> _Exercise instructions_: Below is a listing; repeat exactly the lines from the one containing "#[export] Instance Order_settable" to the one containing "(pm_installments r) (pm_approvedAt r).", both included.

### Supplied data

(** The catalogue columns of a plan: what only its administration and its display use. *)
Record PlanDetails := mkPlanDetails {
  pd_slug : string; pd_description : option string; pd_sortOrder : Z; pd_backupRetentionDays : Z;
  pd_planFamily : option string; pd_playersMin : option Z; pd_playersMax : option Z; pd_modsMin : option Z;
  pd_modsMax : option Z; pd_pluginsMin : option Z; pd_pluginsMax : option Z; pd_maxServers : option Z;
  pd_compareAtPriceCents : option Z; pd_isFeatured : bool; pd_highlightLabel : option string;
  pd_hardwareLabel : option string }.

Record Plan := mkPlan {
  pl_id : string; pl_name : string; pl_deletedAt : option Z; pl_isPublic : bool;
  pl_memoryMb : Z; pl_diskMb : Z; pl_swapMb : Z; pl_cpuLimitPercent : Z; pl_ioWeight : Z;
  pl_oomKillEnabled : bool; pl_maxDatabases : Z; pl_maxBackups : Z; pl_maxAllocations : Z;
  pl_maxSchedules : Z; pl_maxSlots : option Z; pl_priceCents : Z; pl_currency : string;
  pl_billingPeriod : BillingPeriod; pl_details : PlanDetails }.

Record PlanNode := mkPlanNode { pn_planId : string; pn_nodeId : string; pn_priority : Z }.

Record Node := mkNode {
  nd_id : string; nd_name : string; nd_locationId : string; nd_deletedAt : option Z;
  nd_maintenanceMode : bool; nd_isPublic : bool; nd_lastHeartbeatAt : option Z;
  nd_reservedForPlansAbovePriceCents : option Z; nd_config : NodeCapacityConfig }.

Record Allocation := mkAllocation {
  al_id : Z; al_nodeId : string; al_ip : string; al_port : Z;
  al_serverId : option string; al_isPrimary : bool }.

Record Server := mkServer {
  sv_id : string; sv_shortId : string; sv_ownerId : string; sv_nodeId : string;
  sv_templateId : option string; sv_planId : option string; sv_uid : option Z; sv_name : string;
  sv_dockerImage : option string; sv_startupCommand : option string;
  sv_cpuLimitPercent : Z; sv_memoryMb : Z; sv_swapMb : Z; sv_diskMb : Z; sv_ioWeight : Z;
  sv_oomKillEnabled : bool; sv_maxDatabases : Z; sv_maxBackups : Z; sv_maxAllocations : Z;
  sv_maxSchedules : Z; sv_status : ServerStatus; sv_suspendedAt : option Z;
  sv_suspensionReason : option string; sv_suspensionSource : option SuspensionSource;
  sv_installedAt : option Z; sv_powerState : string }.

Record Transfer := mkTransfer {
  tr_id : string; tr_serverId : string; tr_sourceNodeId : string; tr_targetNodeId : string;
  tr_targetAllocationId : option Z; tr_targetUid : option Z; tr_status : TransferStatus;
  tr_errorMessage : option string; tr_startedAt : option Z; tr_completedAt : option Z }.

Record Subscription := mkSubscription {
  sb_id : string; sb_userId : string; sb_planId : string; sb_serverId : option string;
  sb_status : SubscriptionStatus; sb_priceCents : Z; sb_currency : string;
  sb_billingPeriod : BillingPeriod; sb_startedAt : option Z; sb_currentPeriodEndsAt : option Z;
  sb_cancelledAt : option Z; sb_cancelReason : option string; sb_cancelAtPeriodEnd : bool;
  sb_paymentMethod : option PaymentMethod; sb_paymentProvider : string;
  sb_externalSubscriptionId : option string; sb_autoRenew : bool }.

Record SubscriptionEvent := mkEvent {
  ev_subscriptionId : string; ev_fromStatus : option SubscriptionStatus;
  ev_toStatus : SubscriptionStatus; ev_actorId : option string; ev_reason : option string;
  ev_createdAt : Z }.

(** [Order.config]: the snapshot of [order-config-snapshot.ts]. *)
Record PlanSnapshot := mkPlanSnapshot {
  ps_id : string; ps_name : string; ps_memoryMb : Z; ps_diskMb : Z; ps_cpuLimitPercent : Z }.

Record OrderConfigSnapshot := mkSnapshot {
  cs_serverName : option string;
  cs_template : option (string * string);   (* id, name *)
  cs_variables : option (list (string * string));
  cs_plan : option PlanSnapshot }.          (* absent in the [{}] of a renewal order *)

Record Order := mkOrder {
  or_id : string; or_externalReference : string; or_userId : string; or_planId : string;
  or_subscriptionId : option string; or_serverId : option string; or_kind : OrderKind;
  or_amountCents : Z; or_currency : string; or_status : OrderStatus; or_provider : string;
  or_paymentMethod : option PaymentMethod; or_checkoutUrl : option string;
  or_externalPreferenceId : option string; or_pixQrCode : option string;
  or_pixQrCodeBase64 : option string; or_boletoDigitableLine : option string;
  or_boletoUrl : option string; or_paidAmountCents : option Z; or_paidAt : option Z;
  or_expiresAt : option Z; or_provisioningStatus : ProvisioningStatus;
  or_provisioningError : option string; or_provisioningAttempts : Z;
  or_config : OrderConfigSnapshot; or_archivedAt : option Z }.

Record Payment := mkPayment {
  pm_id : string; pm_orderId : string; pm_status : string; pm_statusDetail : option string;
  pm_amountCents : Z; pm_paidAmountCents : option Z; pm_currency : string;
  pm_paymentMethodId : option string; pm_paymentTypeId : option string;
  pm_installments : option Z; pm_approvedAt : option Z }.

Record WebhookEvent := mkWebhookEvent {
  we_id : string; we_provider : string; we_type : string; we_dataId : option string;
  we_status : WebhookEventStatus; we_error : option string; we_processedAt : option Z }.

Record Template := mkTemplate {
  tp_id : string; tp_name : string; tp_deletedAt : option Z; tp_isActive : bool; tp_isPublic : bool;
  tp_dockerImages : list (string * string); tp_softwareKind : option string;
  tp_startupCommand : string; tp_installImage : string; tp_installEntrypoint : string;
  tp_installScript : string }.

Record TemplateVariable := mkTemplateVariable {
  tv_id : Z; tv_templateId : string; tv_envVariable : string; tv_name : string;
  tv_defaultValue : string; tv_rules : string; tv_isUserViewable : bool; tv_isUserEditable : bool;
  tv_description : option string; tv_sortOrder : Z }.

Record ServerVariable := mkServerVariable { vv_serverId : string; vv_variableId : Z; vv_value : string }.

#[export] Instance User_row : Row User := usr_id.
#[export] Instance Plan_row : Row Plan := pl_id.
#[export] Instance Node_row : Row Node := nd_id.
#[export] Instance Server_row : Row Server := sv_id.
#[export] Instance Transfer_row : Row Transfer := tr_id.
#[export] Instance Subscription_row : Row Subscription := sb_id.
#[export] Instance Order_row : Row Order := or_id.
#[export] Instance Payment_row : Row Payment := pm_id.
#[export] Instance WebhookEvent_row : Row WebhookEvent := we_id.
#[export] Instance Template_row : Row Template := tp_id.

#[export] Instance Allocation_settable : Settable Allocation := fun r =>
  mkAllocation (al_id r) (al_nodeId r) (al_ip r) (al_port r) (al_serverId r) (al_isPrimary r).

#[export] Instance Server_settable : Settable Server := fun r =>
  mkServer (sv_id r) (sv_shortId r) (sv_ownerId r) (sv_nodeId r) (sv_templateId r) (sv_planId r)
    (sv_uid r) (sv_name r) (sv_dockerImage r) (sv_startupCommand r) (sv_cpuLimitPercent r)
    (sv_memoryMb r) (sv_swapMb r) (sv_diskMb r) (sv_ioWeight r) (sv_oomKillEnabled r)
    (sv_maxDatabases r) (sv_maxBackups r) (sv_maxAllocations r) (sv_maxSchedules r) (sv_status r)
    (sv_suspendedAt r) (sv_suspensionReason r) (sv_suspensionSource r) (sv_installedAt r) (sv_powerState r).

#[export] Instance Transfer_settable : Settable Transfer := fun r =>
  mkTransfer (tr_id r) (tr_serverId r) (tr_sourceNodeId r) (tr_targetNodeId r)
    (tr_targetAllocationId r) (tr_targetUid r) (tr_status r) (tr_errorMessage r) (tr_startedAt r)
    (tr_completedAt r).

#[export] Instance Subscription_settable : Settable Subscription := fun r =>
  mkSubscription (sb_id r) (sb_userId r) (sb_planId r) (sb_serverId r) (sb_status r)
    (sb_priceCents r) (sb_currency r) (sb_billingPeriod r) (sb_startedAt r)
    (sb_currentPeriodEndsAt r) (sb_cancelledAt r) (sb_cancelReason r) (sb_cancelAtPeriodEnd r)
    (sb_paymentMethod r) (sb_paymentProvider r) (sb_externalSubscriptionId r) (sb_autoRenew r).

#[export] Instance Order_settable : Settable Order := fun r =>
  mkOrder (or_id r) (or_externalReference r) (or_userId r) (or_planId r) (or_subscriptionId r)
    (or_serverId r) (or_kind r) (or_amountCents r) (or_currency r) (or_status r) (or_provider r)
    (or_paymentMethod r) (or_checkoutUrl r) (or_externalPreferenceId r) (or_pixQrCode r)
    (or_pixQrCodeBase64 r) (or_boletoDigitableLine r) (or_boletoUrl r) (or_paidAmountCents r)
    (or_paidAt r) (or_expiresAt r) (or_provisioningStatus r) (or_provisioningError r)
    (or_provisioningAttempts r) (or_config r) (or_archivedAt r).

#[export] Instance Payment_settable : Settable Payment := fun r =>
  mkPayment (pm_id r) (pm_orderId r) (pm_status r) (pm_statusDetail r) (pm_amountCents r)
    (pm_paidAmountCents r) (pm_currency r) (pm_paymentMethodId r) (pm_paymentTypeId r)
    (pm_installments r) (pm_approvedAt r).

#[export] Instance WebhookEvent_settable : Settable WebhookEvent := fun r =>
  mkWebhookEvent (we_id r) (we_provider r) (we_type r) (we_dataId r) (we_status r) (we_error r) (we_processedAt r).

Record Db := mkDb {
  db_users : list User; db_plans : list Plan; db_planNodes : list PlanNode; db_nodes : list Node;
  db_allocations : list Allocation; db_servers : list Server; db_transfers : list Transfer;
  db_subscriptions : list Subscription; db_events : list SubscriptionEvent; db_orders : list Order;
  db_payments : list Payment; db_webhookEvents : list WebhookEvent; db_templates : list Template;
  db_templateVariables : list TemplateVariable; db_serverVariables : list ServerVariable }.

#[export] Instance Db_settable : Settable Db := fun r =>
  mkDb (db_users r) (db_plans r) (db_planNodes r) (db_nodes r) (db_allocations r) (db_servers r)
    (db_transfers r) (db_subscriptions r) (db_events r) (db_orders r) (db_payments r)
    (db_webhookEvents r) (db_templates r) (db_templateVariables r) (db_serverVariables r).

(** ** The world *)

(** An audit row: action, actor, target.  (The free-form metadata JSON is not kept.) *)
Record AuditEntry := mkAudit {
  au_action : string; au_actor : option string; au_targetType : string; au_targetId : string }.

(** Calls to the outside, in the order they were made. *)
Inductive ExtCall :=
  | PixChargeCall (idempotencyKey reference : string) (amountCents : Z)
  | BoletoChargeCall (idempotencyKey reference : string) (amountCents : Z)
  | CardSubscriptionCall (idempotencyKey reference : string) (amountCents : Z)
  | CancelSubscriptionCall (provider externalId : string)
  | RefundCall (provider paymentId : string)
  | EnqueueProvision (orderId : string)
  | EnqueueTransfer (transferId : string)
  | EnqueueWebhook (provider notificationId : string)
  | AgentCreate (nodeId serverId : string) (uid : Z)
  | AgentReinstall (nodeId serverId : string)
  | AgentDelete (nodeId serverId : string)
  | AgentSuspend (nodeId serverId : string) (suspended : bool)
  | AgentStop (nodeId serverId : string)
  | AgentLimits (nodeId serverId : string) (cpuPercent memoryMb swapMb diskMb ioWeight : Z)
  | AgentVariables (nodeId serverId : string) (values : list (string * string))
  | ActivityRow (actorId serverId event : string)
  | AgentExport (nodeId serverId : string)
  | AgentImport (nodeId serverId transferId : string) (uid : Z).

Record World := mkWorld {
  w_db : Db; w_audit : list AuditEntry; w_calls : list ExtCall; w_next : N;
  w_counters : list (string * Z) }.

#[export] Instance World_settable : Settable World := fun w =>
  mkWorld (w_db w) (w_audit w) (w_calls w) (w_next w) (w_counters w).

######

> _Output_:
#[export] Instance Order_settable : Settable Order := fun r =>
  mkOrder (or_id r) (or_externalReference r) (or_userId r) (or_planId r) (or_subscriptionId r)
    (or_serverId r) (or_kind r) (or_amountCents r) (or_currency r) (or_status r) (or_provider r)
    (or_paymentMethod r) (or_checkoutUrl r) (or_externalPreferenceId r) (or_pixQrCode r)
    (or_pixQrCodeBase64 r) (or_boletoDigitableLine r) (or_boletoUrl r) (or_paidAmountCents r)
    (or_paidAt r) (or_expiresAt r) (or_provisioningStatus r) (or_provisioningError r)
    (or_provisioningAttempts r) (or_config r) (or_archivedAt r).

#[export] Instance Payment_settable : Settable Payment := fun r =>
  mkPayment (pm_id r) (pm_orderId r) (pm_status r) (pm_statusDetail r) (pm_amountCents r)
    (pm_paidAmountCents r) (pm_currency r) (pm_paymentMethodId r) (pm_paymentTypeId r)
    (pm_installments r) (pm_approvedAt r).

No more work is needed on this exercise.